"I reckon I will, too," called an older man near the rear. One by one, then all at once, they were on their feet, shouting and milling around. Truggles leaped from the stage and forced his way through the crowd to the door. They surged out of the auditorium at his heels and poured down the middle of the street toward the home of Blan Forsythe, yelling.
With Truggles in the lead, the excited citizens swept onto the broad lawn in front of the big mansion, spread out over the grass, trampling the flower beds. There were fifty to a hundred of them.
Porch lights went on all over the neighborhood. From the same direction from which the crowd had come, two figures ran across the yards in the dimness and, circling the edge of the crowd, came up to Truggles. He recognized Phyllis Allison and her son, Donald.
"What is this, Mr. Truggles?" she cried, peering into his face. "What are all these people doing?"

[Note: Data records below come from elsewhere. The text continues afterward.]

(* ===== verification/FsWrite.v ===== *)
(** * A write to a file as one transaction

    [writei] replaces the bytes of a file and brings its inode on the disk up to date;
    between [begin_op] and [end_op] this happens on the disk as a whole or not at all. *)
From stdpp Require Import gmap list strings.
From S2P Require Import Prelude Kstring Abi Machine Spinlock Kalloc Vm Proc Sched Sleeplock UserMem Virtio Bio Log Fs Wp BioList BlockEnv VirtioSpec BioSpec LogSpec LogCrash LogWrite FsTx FsBitmap FsAlloc FsFile FsRw.

(** The blocks of the file that [n] bytes at [off] lie in. *)
Definition nblocks (off n : Z) : nat := Z.to_nat ((off mod BSIZE + n + BSIZE - 1) / BSIZE).

Lemma nblocks_enough off n : 0 <= off -> 0 <= n -> off mod BSIZE + n <= Z.of_nat (nblocks off n) * BSIZE.
Proof. intros Ho Hn. unfold nblocks. change BSIZE with 1024. dlia. Qed.

Lemma nblocks_fuel off n : 0 <= off -> 0 <= n -> (nblocks off n <= Z.to_nat (n / BSIZE + 2))%nat.
Proof. intros Ho Hn. unfold nblocks. change BSIZE with 1024. dlia. Qed.

(** From [a] to [a'], [bytes] were written at [off] of the file. *)
Record written (ds : Z) (ip : nat) (off : Z) (bytes : list Z) (a a' : view_) : Prop := {
  w_sb : v_sb a' = v_sb a;
  w_held : v_held a' = v_held a;
  w_inode : exists l, inode_at a' ip = set_i_size (Z.max (i_size (inode_at a ip)) (off + Z.of_nat (length bytes))) (set_i_addrs l (inode_at a ip));
  w_others : forall j, j <> ip -> v_inodes a' !! j = v_inodes a !! j;
  w_bytes : forall i, 0 <= i < MAXFILE * BSIZE -> vbyte a' ip i = over (vbyte a ip) off bytes i;
  w_dinode : decode_dinode (v_disk a' (IBLOCK (i_inum (inode_at a ip)) (v_sb a))) (dinode_off (i_inum (inode_at a ip))) = inode_dinode (inode_at a' ip);
  w_used : forall b, 0 <= b < sb_size (v_sb a) -> used (v_disk a) (v_sb a) b = true -> used (v_disk a') (v_sb a) b = true;
  w_frame : forall b, ~ map_block (v_sb a) b -> ~ owned ip a b -> ~ (ds <= b < sb_size (v_sb a) /\ used (v_disk a) (v_sb a) b = false) ->
    b <> IBLOCK (i_inum (inode_at a ip)) (v_sb a) -> v_disk a' b = v_disk a b;
  w_dinodes : i_inum (inode_at a ip) < 2 ^ 32 -> forall inum, 0 <= inum < 2 ^ 32 -> inum <> i_inum (inode_at a ip) ->
    IBLOCK inum (v_sb a) < ds -> ~ map_block (v_sb a) (IBLOCK inum (v_sb a)) ->
    decode_dinode (v_disk a' (IBLOCK inum (v_sb a))) (dinode_off inum) = decode_dinode (v_disk a (IBLOCK inum (v_sb a))) (dinode_off inum);
  w_no_holes : off <= i_size (inode_at a ip) -> no_holes ip a -> no_holes ip a';
  w_log : (length (v_log a') <= length (v_log a) + 3 + nblocks off (Z.of_nat (length bytes)))%nat
}.

Section Write.
Variables (fuel : nat) (d0 : Z -> list Z) (dev st ds : Z) (p : nat) (pid : Z) (spurious : Prop) (ws : list (Z * list Z)) (ip : nat).
Notation txn := (txn d0 dev st p pid ws).
Notation twp := (wp spurious (sub_rel (env d0 dev p pid spurious)) (fun s : fss => b_writes (l_b (fs_l s)) = ws)).
Notation alloc_ok := (alloc_ok st ds).
Notation file_ok := (file_ok dev ds ip).
Hypothesis Hds : 0 < ds.

(** What [writei] relies on: the file system is in order, the inode fits its type, and
    there is room in the log, in the cache and on the disk. *)
Record write_ready (off n : Z) (a : view_) : Prop := {
  wr_alloc : alloc_ok a;
  wr_file : file_ok a;
  wr_iblock : iblock_ok st ds ip a;
  wr_dinode : dinode_ok (inode_dinode (inode_at a ip));
  wr_inum : 0 <= i_inum (inode_at a ip);
  wr_map : sb_size (v_sb a) <= BPB;
  wr_held : v_held a = ∅;
  wr_room : room (8 + 3 * nblocks off n) a;
  wr_spare : spare (S (nblocks off n)) a
}.

Lemma file_dinode_ok a : alloc_ok a -> file_ok a -> Forall (fun x => 0 <= x < 2 ^ 32) (i_addrs (inode_at a ip)).
Proof.
  intros Ha Hf. apply Forall_lookup. intros i x Hx. pose proof (lookup_lt_Some _ _ _ Hx) as Hl. rewrite (fo_addrs _ _ _ _ Hf) in Hl.
  assert (E : vslot a ip (Z.of_nat i) = x).
  { rewrite slot_direct by (change NDIRECT with 12; lia). unfold zget. by rewrite Nat2Z.id, Hx. }
  destruct (Z.eq_dec x 0) as [->|Hn]; [lia|]. destruct (fo_slot _ _ _ _ Hf (Z.of_nat i)) as [Hr _]; [change NSLOT with 269; lia|congruence|].
  pose proof (ly_size _ _ _ (ao_layout _ _ _ Ha)). lia.
Qed.

Lemma sized_same a : file_ok a -> sized ip (i_size (inode_at a ip)) a = a.
Proof.
  intros Hf. unfold sized, with_inodes. replace (set_i_size _ _) with (inode_at a ip) by (by destruct (inode_at a ip)). rewrite list_insert_id; [by destruct a|].
  unfold inode_at. by destruct (lookup_lt_is_Some_2 _ _ (fo_ip _ _ _ _ Hf)) as [x ->].
Qed.

(** The end of [writei]: the size and [iupdate]. *)
Lemma finish_written off bytes a a1 (size := Z.max (i_size (inode_at a ip)) (off + Z.of_nat (length bytes))) :
  write_ready off (Z.of_nat (length bytes)) a -> alloc_ok a1 -> file_ok a1 -> 0 <= size < 2 ^ 32 -> (forall b, Z.of_nat (length (v_disk a1 b)) = BSIZE) ->
  ext ds ip (touched off (nblocks off (Z.of_nat (length bytes)))) (over (vbyte a ip) off bytes) a a1 ->
  (0 < Z.of_nat (length bytes) -> filled ip off (Z.of_nat (length bytes)) a1) -> 0 <= off -> size <= MAXFILE * BSIZE ->
  NoDup (v_log a1) -> (alloc_ok (sized ip size a1) /\ file_ok (sized ip size a1) /\ iblock_ok st ds ip (sized ip size a1)) /\
    written ds ip off bytes a (updated ip (sized ip size a1)).
Proof.
  intros W Ha1 Hf1 Hsz Hlen He Hfi Hoff Hmax Hnd. destruct W as [W1 W2 W3 W4 W5 W6 W7 W8 W9].
  destruct (x_inode dev ds ip _ _ a a1 W2 He) as [l El]. pose proof (sized_inode dev ds ip size a1 Hf1) as Es. rewrite El in Es.
  destruct (sized_ok dev st ds ip Hds size a1 Ha1 Hf1) as [Ha2 Hf2]. pose proof (x_sb _ _ _ _ _ _ He) as Hsb. destruct W3 as [I1 I2 I3].
  assert (Hib : iblock_ok st ds ip (sized ip size a1)) by (split; rewrite Es; cbn; by rewrite Hsb).
  split; [done|]. set (a2 := sized ip size a1) in *. assert (Eib : IBLOCK (i_inum (inode_at a2 ip)) (v_sb a2) = IBLOCK (i_inum (inode_at a ip)) (v_sb a)) by (rewrite Es; cbn; by rewrite Hsb).
  change (inode_at (updated ip a2) ip) with (inode_at a2 ip). split; try (change (inode_at (updated ip a2) ip) with (inode_at a2 ip)).
  - by cbn.
  - by apply (x_held _ _ _ _ _ _ He).
  - exists l. by rewrite Es.
  - intros j Hj. cbn. rewrite list_lookup_insert_ne by done. destruct (x_inodes _ _ _ _ _ _ He) as [l' ->]. by rewrite list_lookup_insert_ne.
  - intros i Hi. rewrite (updated_byte dev st ds ip) by done. rewrite <- (x_byte _ _ _ _ _ _ He i Hi). unfold fbyte, fblock. rewrite Es, El.
    change (v_disk a2) with (v_disk a1). by rewrite (slot_ext (v_disk a1) (v_disk a1) (set_i_addrs l (inode_at a ip))).
  - rewrite updated_disk, Eib, Z.eqb_refl. rewrite Es at 1. cbn [i_inum set_i_size set_i_addrs]. apply decode_encode.
    + pose proof (file_dinode_ok a1 Ha1 Hf1) as Had. pose proof (fo_addrs _ _ _ _ Hf1) as Hl13. rewrite El in Had, Hl13. rewrite Es.
      destruct W4 as (D1 & D2 & D3 & D4 & D5 & D6 & D7). exact (conj D1 (conj D2 (conj D3 (conj D4 (conj Hsz (conj Hl13 Had)))))).
    + pose proof (dinode_off_fits _ W5). pose proof (Hlen (IBLOCK (i_inum (inode_at a ip)) (v_sb a))) as Hl. cbn. lia.
  - intros b Hb Hu. rewrite <- Hsb. rewrite (updated_used st ds ip a2) by (done || (cbn; rewrite Hsb; lia)).
    change (v_sb a2) with (v_sb a1). rewrite Hsb. by apply (x_used _ _ _ _ _ _ He).
  - intros b Hm Ho Hfr Hb. rewrite updated_disk, Eib, (proj2 (Z.eqb_neq _ _)) by done. by apply (x_frame _ _ _ _ _ _ He).
  - intros Hin inum Hr Hne Hb Hm. assert (E : v_disk a1 (IBLOCK inum (v_sb a)) = v_disk a (IBLOCK inum (v_sb a))).
    { apply (x_frame _ _ _ _ _ _ He); [done| |lia]. intros (Hz & k & Hk & Ek). destruct (fo_slot _ _ _ _ W2 k Hk ltac:(congruence)). lia. }
    rewrite updated_disk, Eib. change (v_disk a2) with (v_disk a1). rewrite <- E. destruct (Z.eqb_spec (IBLOCK inum (v_sb a)) (IBLOCK (i_inum (inode_at a ip)) (v_sb a))) as [Eb|]; [|done].
    assert (Ein : i_inum (inode_at a2 ip) = i_inum (inode_at a ip)) by (by rewrite Es). rewrite Ein. rewrite Eb.
    apply decode_other; [apply Hf2| |].
    + pose proof (dinode_off_fits _ W5). pose proof (Hlen (IBLOCK (i_inum (inode_at a ip)) (v_sb a))) as Hl. lia.
    + eapply (inodes_apart (v_sb a)); try done.
  - intros Hle Hnh bn Hb Hlt. rewrite (updated_slot dev st ds ip) by done.
    rewrite (slot_ext (v_disk a1) (v_disk a2) (inode_at a1 ip) (inode_at a2 ip)) by (done || by rewrite Es, El).
    change (i_size (inode_at (updated ip a2) ip)) with (i_size (inode_at a2 ip)) in Hlt. rewrite Es in Hlt. cbn [i_size set_i_size] in Hlt.
    assert (HB : 0 < BSIZE) by done. destruct (Z.lt_ge_cases (bn * BSIZE) (i_size (inode_at a ip))) as [Hin|Hout].
    + destruct (idx_range bn ltac:(nia)) as [Hi _]. rewrite (x_slot _ _ _ _ _ _ He) by (done || by apply Hnh). by apply Hnh.
    + apply Hfi; [lia| |lia]. apply Z.div_le_upper_bound; lia.
  - pose proof (listed_length (IBLOCK (i_inum (inode_at a2 ip)) (v_sb a2)) a2) as HL. change (v_log (updated ip a2)) with (v_log (listed (IBLOCK (i_inum (inode_at a2 ip)) (v_sb a2)) a2)).
    pose proof (ext_log_length st ds ip _ _ a a1 W1 W6 He Hnd) as HL'. unfold touched in HL'. cbn [length] in HL'. rewrite length_map, length_seqZ, Nat2Z.id in HL'.
    change (v_log a2) with (v_log a1) in HL. lia.
Qed.

(** [writei] on every branch. *)
Lemma writei_wp s a off bytes (n := Z.of_nat (length bytes)) :
  txn s a -> 0 <= off < 2 ^ 32 -> n < 2 ^ 32 -> 0 <= i_size (inode_at a ip) <= MAXFILE * BSIZE ->
  if (off >? i_size (inode_at a ip)) || (MAXFILE * BSIZE <? off + n) then writei (S fuel) ip (Skernel bytes) off n s = Ok (-1) s
  else write_ready off n a ->
    twp (fun r s' => r = n /\ exists a', txn s' a' /\ alloc_ok a' /\ file_ok a' /\ written ds ip off bytes a a') (writei (S fuel) ip (Skernel bytes) off n s).
Proof.
  intros Hs Ho Hn Hsz. unfold writei, inode_get. mgo. rewrite (inode_at_get d0 dev st p pid ws ip s a Hs). set (size := i_size (inode_at a ip)) in *.
  assert (Hmax : MAXFILE * BSIZE = 274432) by done. rewrite Z.gtb_ltb. destruct (Z.ltb_spec size off) as [|Hle]; [done|]. cbn [orb].
  destruct (Z.ltb_spec (MAXFILE * BSIZE) (off + n)) as [Hbig|Hfit].
  { destruct (u32 (off + n) <? off) eqn:Ew; [done|]. apply Z.ltb_ge in Ew. assert (u32 (off + n) = off + n) as -> by (unfold u32 in *; dlia).
    rewrite Z.gtb_ltb, (proj2 (Z.ltb_lt _ _)) by done. done. }
  intros W. assert (u32 (off + n) = off + n) as -> by (unfold u32; apply Z.mod_small; lia).
  rewrite (proj2 (Z.ltb_ge _ off)), Z.gtb_ltb, (proj2 (Z.ltb_ge _ (off + n))) by lia. pose proof W as [W1 W2 W3 W4 W5 W6 W7 W8 W9].
  eapply wp_call; [apply (writei_loop_wp fuel d0 dev st ds p pid spurious ws ip Hds _ s a bytes off 0 (nblocks off n)); try done; try lia|].
  - by apply nblocks_fuel; lia.
  - unfold room in *. lia.
  - eapply spare_le; [|exact W9]. unfold empty. case_match; lia.
  - intros _. rewrite Z.sub_0_r. apply nblocks_enough; lia.
  - intros r s1 [-> (a1 & H1 & Ha1 & Hf1 & Hfi & He)]. fold n. rewrite Z.sub_0_r, drop_0 in *. mgo.
    rewrite (inode_at_get d0 dev st p pid ws ip s1 a1 H1). destruct (x_inode dev ds ip _ _ a a1 W2 He) as [l El].
    assert (Esz : i_size (inode_at a1 ip) = size) by (by rewrite El). rewrite Esz.
    destruct (finish_written off bytes a a1) as [(Ha2 & Hf2 & Hib) Hw]; try done; [fold n size; lia|intros b; by eapply t_len; exact H1|lia|fold n size; lia|by eapply t_nodup; exact H1|].
    fold n size in Ha2, Hf2, Hib, Hw. set (a2 := sized ip (Z.max size (off + n)) a1) in *.
    assert (exists s2, when (off + n >? size) (inode_set ip (set_i_size (off + n))) s1 = Ok tt s2 /\ txn s2 a2) as (s2 & E2 & H2).
    { rewrite Z.gtb_ltb. unfold a2. destruct (Z.ltb_spec size (off + n)) as [Hlt|Hge].
      - eexists. split; [reflexivity|]. rewrite Z.max_r by lia. by apply t_sized.
      - exists s1. split; [reflexivity|]. rewrite Z.max_l by lia. by rewrite <- Esz, sized_same. }
    eapply wp_bind_ok; [exact E2|]. eapply wp_call; [apply (iupdate_wp fuel d0 dev st ds p pid spurious ws ip s2 a2 H2)|].
    + done.
    + done.
    + change (v_held a2) with (v_held a1). by rewrite (x_held _ _ _ _ _ _ He).
    + pose proof (ext_log_length _ _ _ _ _ _ _ W1 W6 He (t_nodup _ _ _ _ _ _ _ _ H1)) as HL. unfold touched in HL. cbn [length] in HL.
      rewrite length_map, length_seqZ, Nat2Z.id in HL. fold n in HL. unfold room in *. change (v_held a2) with (v_held a1). change (v_log a2) with (v_log a1).
      rewrite (x_held _ _ _ _ _ _ He). lia.
    + unfold a2. rewrite (sized_inode dev ds) by done. by rewrite El.
    + intros [] s3 H3. cbn. split; [apply i32_small; lia|]. destruct (updated_ok dev st ds ip Hds a2) as [Ha3 Hf3]; try done. by exists (updated ip a2).
Qed.
End Write.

"I'm sorry you came here, Mrs. Allison," he answered, shouting to make himself heard over the uproar of the people around them. "These people are determined to right the wrong this man has done you."
Outside lights from the mansion suddenly lit the entire lawn, and the mob that stirred restlessly on it. A momentary silence fell. Their numbers did not seem as great, their ranks not so solid, in the glare of the lights.
"Come on, Forsythe!" shouted Truggles in a great voice. "Come out and face your judges!"
The front door opened and Allison stepped out on the railinged porch. Truggles, at the front of the crowd, was about seventy feet from him.
"What is this?" demanded Allison. "What are you people doing here?"
"We've come for Forsythe," answered Truggles, and a murmur from the crowd backed him up. "Where is he?"